Ok, so this is not in any shape or form a recipe utilising wild edibles, nor does it showcase any part of the seasonal wild larder. It does however, get you (and your wildlings) outside into the great outdoors and provides you with the ultimate comfort in winter beverages – cooked over an open fire. This is our super easy, family friendly deluxe fire hot chocolate made over the crackling embers and with a nifty little twist to give you that decadent feel.

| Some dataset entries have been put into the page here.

Lemma Dispatch_loop_spec (event : string) (b : list byte) (eps : list endpoint) :
  forall (i : nat) (m m' : Manager) (t : list effect),
    Dispatch_loop (any := any) event b i eps m = (m', t) ->
    endpoints m' = endpoints m /\ closeCh m' = closeCh m /\
    ch m' = ch m ++ enqueued t /\
    attempted t = matching event i eps /\
    Forall (fun j => payload j = b) (enqueued t) /\
    marshalled t = [] /\ received t = [] /\ wire t = [] /\
    ((length (ch m) + length eps <= chCap)%nat -> dropped t = []) /\
    ((length (ch m) <= chCap)%nat -> (length (ch m') <= chCap)%nat).
Proof.
  induction eps as [|e eps IH]; intros i m m' t H; cbn [Dispatch_loop] in H.
  - inversion H; subst. rewrite app_nil_r. repeat split; auto.
  - destruct (Dispatch_visit event b i e m) as [m1 t1] eqn:Hv.
    destruct (Dispatch_loop event b (S i) eps m1) as [m2 t2] eqn:Hl.
    inversion H; subst; clear H.
    destruct (IH _ _ _ _ Hl) as (E1 & E2 & E3 & E4 & E5 & E6 & E7 & E8 & E9 & E10).
    rewrite E3 in E10.
    rewrite enqueued_app, attempted_app, marshalled_app, received_app,
      wire_app, dropped_app, E1, E2, E3, E4, E6, E7, E8.
    cbn [matching length].
    destruct (Dispatch_visit_cases (any := any) event b i e m)
      as [[Hsub Hc]|[(Hsub & Hlen & Hc)|(Hsub & Hlen & Hc)]];
      rewrite Hc in Hv; inversion Hv; subst; clear Hv Hc; rewrite Hsub;
      cbn [enqueued attempted marshalled received wire dropped omap
           set_ch logPrintf ch endpoints closeCh ep option_bind mbind
           list_omap app] in *.
    + repeat split; auto. intros Hr. apply E9. lia.
    + rewrite <- app_assoc. repeat split; auto.
      * intros Hr. apply E9. rewrite length_app. simpl. lia.
      * intros Hr. rewrite app_assoc. apply E10. rewrite length_app. simpl. lia.
    + repeat split; auto. intros Hr. lia.
Qed.

(** *** An emit run without interruption is one behaviour of the system *)

Lemma run_app (l1 l2 : list action) (s : System) :
  run (l1 ++ l2) s
  = match run l1 s with
    | Some (s1, t1) =>
        match run l2 s1 with
        | Some (s2, t2) => Some (s2, t1 ++ t2)
        | None => None
        end
    | None => None
    end.
Proof.
  revert s. induction l1 as [|a l1 IH]; intros s; simpl.
  - destruct (run l2 s) as [[s2 t2]|]; reflexivity.
  - destruct (step a s) as [[s1 t1]|]; [|reflexivity].
    rewrite IH. destruct (run l1 s1) as [[s2 t2]|]; [|reflexivity].
    destruct (run l2 s2) as [[s3 t3]|]; [|reflexivity].
    now rewrite app_assoc.
Qed.

Lemma visits_as_loop (event : string) (b : list byte) (k : nat)
    (eps : list endpoint) :
  forall (i : nat) (s : System) (m' : Manager) (t : list effect),
    crashed s = false ->
    callers s !! k = Some (mkFrame event b i) ->
    drop i (endpoints (mgr s)) = eps ->
    Dispatch_loop event b i eps (mgr s) = (m', t) ->
    run (replicate (length eps) (AVisit k)) s
    = Some (mkSystem m' (worker_running s)
              (<[k := mkFrame event b (i + length eps)]> (callers s)) false,
            t).
Proof.
  induction eps as [|e eps IH]; intros i s m' t Hcr Hf Hd Hl;
    cbn [Dispatch_loop length replicate run] in *.
  - inversion Hl; subst. rewrite Nat.add_0_r, (list_insert_id _ _ _ Hf).
    destruct s; simpl in *; now subst.
  - assert (He : endpoints (mgr s) !! i = Some e).
    { pose proof (lookup_drop (endpoints (mgr s)) i 0) as Hld.
      rewrite Hd, Nat.add_0_r in Hld. now rewrite <- Hld. }
    destruct (Dispatch_visit event b i e (mgr s)) as [m1 t1] eqn:Hv.
    destruct (Dispatch_loop event b (S i) eps m1) as [m2 t2] eqn:Hl2.
    inversion Hl; subst; clear Hl.
    assert (Hm1 : endpoints m1 = endpoints (mgr s)).
    { destruct (Dispatch_visit_cases (any := any) event b i e (mgr s))
        as [[_ Hc]|[(_ & _ & Hc)|(_ & _ & Hc)]];
        rewrite Hc in Hv; inversion Hv; reflexivity. }
    unfold step. rewrite Hcr. unfold step_visit. rewrite Hf.
    cbn [f_event f_payload f_next]. rewrite He, Hv.
    rewrite (IH (S i) _ m' t2); cbn [crashed mgr callers worker_running].
    + rewrite list_insert_insert_eq.
      replace (S i + length eps)%nat with (i + S (length eps))%nat by lia.
      reflexivity.
    + exact Hcr.
    + apply list_lookup_insert_eq. now apply lookup_lt_Some in Hf.
    + rewrite Hm1. rewrite (drop_S _ _ _ He) in Hd. now inversion Hd.
    + exact Hl2.
Qed.

(** What [Dispatch] computes is what the system does when a caller enters
    and runs all its steps in a row. *)
Lemma Dispatch_is_a_run (event : string) (data : any) (now : Z)
    (s : System) (m' : Manager) (t : list effect) :
  crashed s = false ->
  Dispatch event data now (mgr s) = (m', t) ->
  exists n,
    run (ACall event data now :: replicate n (AVisit (length (callers s)))) s
    = Some (mkSystem m' (worker_running s) (callers s) false, t).
Proof.
  intros Hcr H. unfold Dispatch in H.
  destruct (Dispatch_enter event data now (mgr s)) as [[m1 t1] [b|]] eqn:Hen.
  - assert (Hm1 : m1 = mgr s).
    { unfold Dispatch_enter in Hen.
      destruct (length (endpoints (mgr s)) =? 0)%nat; [discriminate|].
      destruct (json_Marshal _); inversion Hen; reflexivity. }
    subst m1.
    destruct (Dispatch_loop event b 0 (endpoints (mgr s)) (mgr s))
      as [m2 t2] eqn:Hl.
    inversion H; subst; clear H.
    exists (S (length (endpoints (mgr s)))).
    rewrite replicate_S_end, app_comm_cons, run_app.
    cbn [run]. unfold step at 1. rewrite Hcr, Hen.
    set (s1 := mkSystem (mgr s) (worker_running s)
                 (callers s ++ [mkFrame event b 0]) false).
    pose proof (visits_as_loop event b (length (callers s))
                  (endpoints (mgr s)) 0 s1 m' t2 eq_refl
                  (list_lookup_middle _ _ _ _ eq_refl) eq_refl Hl) as Hv.
    rewrite Hv. subst s1. cbn [worker_running callers Nat.add mgr crashed].
    assert (Hins : forall f0 f1 : frame,
               <[length (callers s) := f1]> (callers s ++ [f0])
               = callers s ++ [f1]).
    { intros f0 f1.
      rewrite <- (Nat.add_0_r (length (callers s))) at 1.
      now rewrite insert_app_r. }
    rewrite Hins. unfold step. cbn [crashed]. unfold step_visit.
    cbn [callers mgr]. rewrite list_lookup_middle by reflexivity.
    cbn [f_next f_event f_payload].
    destruct (Dispatch_loop_spec _ _ _ _ _ _ _ Hl) as (E1 & _).
    rewrite E1, (lookup_ge_None_2 _ _ (le_n _)).
    cbn [worker_running crashed]. rewrite delete_middle, !app_nil_r.
    reflexivity.
  - inversion H; subst; clear H. exists 0%nat.
    cbn [replicate run]. unfold step. rewrite Hcr, Hen, app_nil_r.
    reflexivity.
Qed.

Using real chocolate is the only way to make real hot chocolate – it makes everything super rich and creamy. This isn’t an everyday treat – so go all out, do it properly and enjoy it as a family. We highly recommend that you make your hot chocolate outdoors. If you can’t light a fire where you are, then try a portable gas stove to warm your ingredients.

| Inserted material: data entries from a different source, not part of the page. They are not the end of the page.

(** * wxffmpeg: the conversion worker of wx_ffmpeg_video_converter.cpp

    A shallow embedding of [make_output_path] and of [ConverterThread::Entry]
    (remux path and re-encode path), with the calls into libavformat,
    libavcodec, libswscale and wxWidgets recorded as a trace of events. *)

From Stdlib Require Import ZArith List String Ascii Bool Lia Floats.
From Stdlib Require Import Sorted.
From Stdlib Require DecimalString DecimalZ.
Import ListNotations.

Local Open Scope string_scope.
Local Open Scope list_scope.
Local Open Scope Z_scope.

(** ** std::string helpers used by [make_output_path] *)

Module StdString.

(** [s.find_last_of(set)]: the index of the last character of [s] that
    belongs to [set]; [None] stands for [std::string::npos]. *)
Fixpoint find_last_of (set : ascii -> bool) (s : string) : option nat :=
  match s with
  | EmptyString => None
  | String c s' =>
      match find_last_of set s' with
      | Some i => Some (S i)
      | None => if set c then Some O else None
      end
  end.

(** [s.substr(pos, n)] for [pos <= s.size()]. *)
Definition substr (s : string) (pos n : nat) : string := substring pos n s.

(** [s.substr(pos)]: everything from [pos] to the end. *)
Definition substr_from (s : string) (pos : nat) : string :=
  substring pos (String.length s - pos) s.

Our nifty little trick for turning a hot chocolate into a deluxe fire hot chocolate is to froth the milk. To do that in the great outdoors, we are going to use an old cafetiere. By filling the cafetiere by a third with our warmed ingredients and pumping it up and down with the press, we create a thick foam to pour into the warm chocolatey milk to give us a super airy luxurious hot chocolate. Topped off with plenty of marshmallows toasted to utter perfection!
What could possibly be better?
700ml whole milk, or (Oatly Barista Edition for a non-dairy version)
250g dark chocolate (ideally in small chunks/buttons)
Large handful marshmallows, optional
Place the your chosen milk into an enamel saucepan, preferably with a pouring spout. Rake out the embers from the fire and place the milk onto a trivet to warm gently in the radiant heat.
Once the milk has heated through, add in the dark chocolate and allow it to melt for a minute or two. Whisk the melting chocolate into the milk. Whisk until completely combined.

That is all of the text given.